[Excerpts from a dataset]
Lemma reported_missing_spec `{!HashIter string} (nodes : list TreeNode) vec already owned :
  let l := reported_missing (missing_operator_leaves_map (leaves_by_shape nodes) vec)
             (ignored_leaves_map (unverified already (leaves_by_shape nodes)) owned) in
  let disputed n := own_leaf nodes already owned n ∧ ∃ ol, ol ∈ vec ∧ agrees ol n = false in
  NoDup (id <$> l) ∧ (∀ n, n ∈ l → disputed n) ∧
  (∀ n, disputed n → ∃ m, m ∈ l ∧ id m = id n).
Proof.
  cbn zeta. unfold reported_missing. split_and!.
  - eapply sublist_NoDup; [|apply fmap_sublist, sublist_filter].
    apply hm_values_keyed. intros i n. apply missing_map_Some.
  - intros n [Hi [i (Hn & <- & Hol)%missing_map_Some]%elem_of_hm_values]%list_elem_of_filter.
    by rewrite own_leaf_shape.
  - intros n [[Hn Hi]%own_leaf_shape (ol & Hol & Hag)].
    destruct (missing_operator_leaves_map (leaves_by_shape nodes) vec !! id n) as [m|] eqn:E.
    + pose proof (missing_map_Some _ _ _ _ E) as (_ & Hid & _). exists m. split; [|done].
      rewrite list_elem_of_filter, elem_of_hm_values, Hid. eauto.
    + rewrite missing_map_None in E. by rewrite (E n Hn eq_refl ol Hol) in Hag.
Qed.

End refresh_spec.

### Your instructions:
The required output is the stretch of entries above from the line containing "NoDup (id <$>" through the line containing "by rewrite own_leaf_shape.", reproduced exactly.

### Output of the exercise:
  NoDup (id <$> l) ∧ (∀ n, n ∈ l → disputed n) ∧
  (∀ n, disputed n → ∃ m, m ∈ l ∧ id m = id n).
Proof.
  cbn zeta. unfold reported_missing. split_and!.
  - eapply sublist_NoDup; [|apply fmap_sublist, sublist_filter].
    apply hm_values_keyed. intros i n. apply missing_map_Some.
  - intros n [Hi [i (Hn & <- & Hol)%missing_map_Some]%elem_of_hm_values]%list_elem_of_filter.
    by rewrite own_leaf_shape.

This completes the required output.